Show all lines from the material that carry the word "getting".
§ §
Definition patchAPIService (objectName ca : string) : M K (option cert_error) :=
  read_modify_write (get_apiservice objectName) (patch_service ca) update_apiservice
    ("failed getting APIService " +:+ objectName) ("failed patching APIService " +:+ objectName).

Definition patchValidating (configurationName ca failurePolicy : string) : M K (option cert_error) :=
  read_modify_write (get_validating configurationName) (patch_hooks ca failurePolicy) update_validating
    "failed getting validating webhook" "failed patching validating webhook".

Definition patchMutating (configurationName ca failurePolicy : string) : M K (option cert_error) :=
  read_modify_write (get_mutating configurationName) (patch_hooks ca failurePolicy) update_mutating
    "failed getting mutating webhook" "failed patching mutating webhook".

(** [if b { if err := m; err != nil { return err } }] before [k]. *)
Definition when_ok (b : bool) (m k : M K (option cert_error)) : M K (option cert_error) :=
  if b then
    err ← m;
    match err with
    | Some e => mret (Some e)
    | None => k
    end
  else k.

Definition patchWebhookConfigurations (configurationName ca failurePolicy : string) (patchMut patchVal : bool)
  : M K (option cert_error) :=
  when_ok patchVal (patchValidating configurationName ca failurePolicy)
    (when_ok patchMut (patchMutating configurationName ca failurePolicy) (mret None)).

Definition PatchObjects (options : PatchOptions) : M K (option cert_error) :=
  let patchMut := negb (String.eqb (MutatingWebhookConfigurationName options) "") in
  let patchVal := negb (String.eqb (ValidatingWebhookConfigurationName options) "") in
  let patchApi := negb (String.eqb (APIServiceName options) "") in
  if negb patchMut && negb patchVal && negb (String.eqb (FailurePolicyType options) "") then
    mret (Some (Errorf "failurePolicy specified, but no webhook will be patched"))
  else if patchMut && patchVal &&
          negb (String.eqb (MutatingWebhookConfigurationName options) (ValidatingWebhookConfigurationName options)) then
    mret (Some (Errorf "webhook names must be the same"))
  else
    when_ok patchApi (patchAPIService (APIServiceName options) (CABundle options)) (
      let webhookName := if String.eqb (ValidatingWebhookConfigurationName options) ""
                         then MutatingWebhookConfigurationName options
                         else ValidatingWebhookConfigurationName options in
      if patchMut || patchVal then
        patchWebhookConfigurations webhookName (CABundle options) (FailurePolicyType options) patchMut patchVal
      else mret None).

Definition GetCaFromSecret (secretName namespace : string) : M K (option string) :=
  r ← get_secret namespace secretName;
  match r with
  | (_, Some err) => if IsNotFound err then mret None else Fatal "error getting secret"
  | (data, None) =>
      match data !! "ca" with
      | None => Fatal "got secret, but it did not contain a 'ca' key"
      | Some ca => mret (Some ca)
      end
  end.

(** A repeated key of the map literal keeps its last value. *)
Definition SaveCertsToSecret (secretName namespace certName keyName ca cert key : string) : M K unit :=
  err ← create_secret namespace secretName (<[keyName := key]> (<[certName := cert]> {[ "ca" := ca ]}));
  match err with
  | Some _ => Fatal "failed creating secret"
  | None => mret ()
  end.
End client.
End k8s.

(** ** [cmd/patch.go] *)

Record PatchConfig := mkPatchConfig {
  PatchMutating : bool;
  PatchValidating : bool;
  PatchFailurePolicy : string;
  pc_APIServiceName : string;
  WebhookName : string;
  SecretName : string;
  Namespace : string
}.

(** The [switch] on the policy; a case of Go does not fall through to the next. *)
Definition failure_policy (policy : string) : option string :=
  if String.eqb policy "" then Some ""
  else if String.eqb policy "Ignore" then Some ""
  else if String.eqb policy "Fail" then Some policy
  else None.

(** [Patch] with a patcher. *)
Definition Patch {K} `{CertClient K} (cfg : PatchConfig) : M K (option cert_error) :=
  if negb (PatchMutating cfg) && negb (PatchValidating cfg) && String.eqb (pc_APIServiceName cfg) "" then
    mret (Some (Errorf "patch-validating=false, patch-mutating=false. You must patch at least one kind of webhook, otherwise this command is a no-op"))
  else
    match failure_policy (PatchFailurePolicy cfg) with
    | None => mret (Some (Errorf ("patch-failure-policy " +:+ PatchFailurePolicy cfg +:+ " is not valid")))
    | Some failurePolicy =>
        ca ← k8s.GetCaFromSecret (SecretName cfg) (Namespace cfg);
        match ca with
        | None => mret (Some (Errorf ("no secret with '" +:+ SecretName cfg +:+ "' in '" +:+ Namespace cfg +:+ "'")))
        | Some ca =>
            k8s.PatchObjects (mkPatchOptions
              (if PatchValidating cfg then WebhookName cfg else "")
              (if PatchMutating cfg then WebhookName cfg else "")
              (pc_APIServiceName cfg) ca failurePolicy)
        end
    end.

(** ** [pkg/certs/certs.go] *)

(** The fields of a certificate the generator sets; times in nanoseconds. *)
Record Certificate := mkCertificate {
  SerialNumber : Z;
  NotBefore : Z;
  NotAfter : Z;
  KeyUsage : Z;
  ExtKeyUsage : list string;
  BasicConstraintsValid : bool;
  IsCA : bool;
  Organization : list string;
  IPAddresses : list string;
  DNSNames : list string
}.

Definition KeyUsageDigitalSignature := 1.
Definition KeyUsageKeyEncipherment := 4.
Definition KeyUsageCertSign := 32.

Definition Minute := 60 * 1000000000.
Definition Hour := 60 * Minute.

(** Keys, addresses and encoded bytes are opaque texts. *)
Class Crypto (K : Type) := {
  time_Now : M K Z;
  rand_Int : Z → M K (res Z);
  GenerateKey : M K (res string);
  PublicKey : string → string;
  CreateCertificate : Certificate → Certificate → string → string → M K (res string);
  MarshalECPrivateKey : string → res string;
  ParseIP : string → option string;
  EncodeToMemory : string → string → string
}.

Section certs.
Context {K : Type} `{Crypto K}.

(** A call whose error ends the process. *)
Definition must {A} (msg : string) (m : M K (res A)) : M K A :=
  r ← m;
  match r with
  | (a, None) => mret a
  | (_, Some _) => Fatal msg
  end.

Definition encodeKey (key : string) : M K string :=
  b ← must "unable to marshal ECDSA private key" (mret (MarshalECPrivateKey key));
  mret (EncodeToMemory "EC PRIVATE KEY" b).

Definition encodeCert (derBytes : string) : string := EncodeToMemory "CERTIFICATE" derBytes.

(** An address or a name of the certificate. *)
Definition add_host (c : Certificate) (h : string) : Certificate :=
  let '(mkCertificate sn nb na ku ek bc ca org ips dns) := c in
  match ParseIP h with
  | Some ip => mkCertificate sn nb na ku ek bc ca org (ips ++ [ip]) dns
  | None => mkCertificate sn nb na ku ek bc ca org ips (dns ++ [h])
  end.

Definition root_template (serialNumber notBefore notAfter : Z) : Certificate :=
  mkCertificate serialNumber notBefore notAfter KeyUsageCertSign ["ServerAuth"] true true ["nil1"] [] [].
§ §
[RESULT FOR THIS TASK]
    ("failed getting APIService " +:+ objectName) ("failed patching APIService " +:+ objectName).
    "failed getting validating webhook" "failed patching validating webhook".
    "failed getting mutating webhook" "failed patching mutating webhook".
  | (_, Some err) => if IsNotFound err then mret None else Fatal "error getting secret"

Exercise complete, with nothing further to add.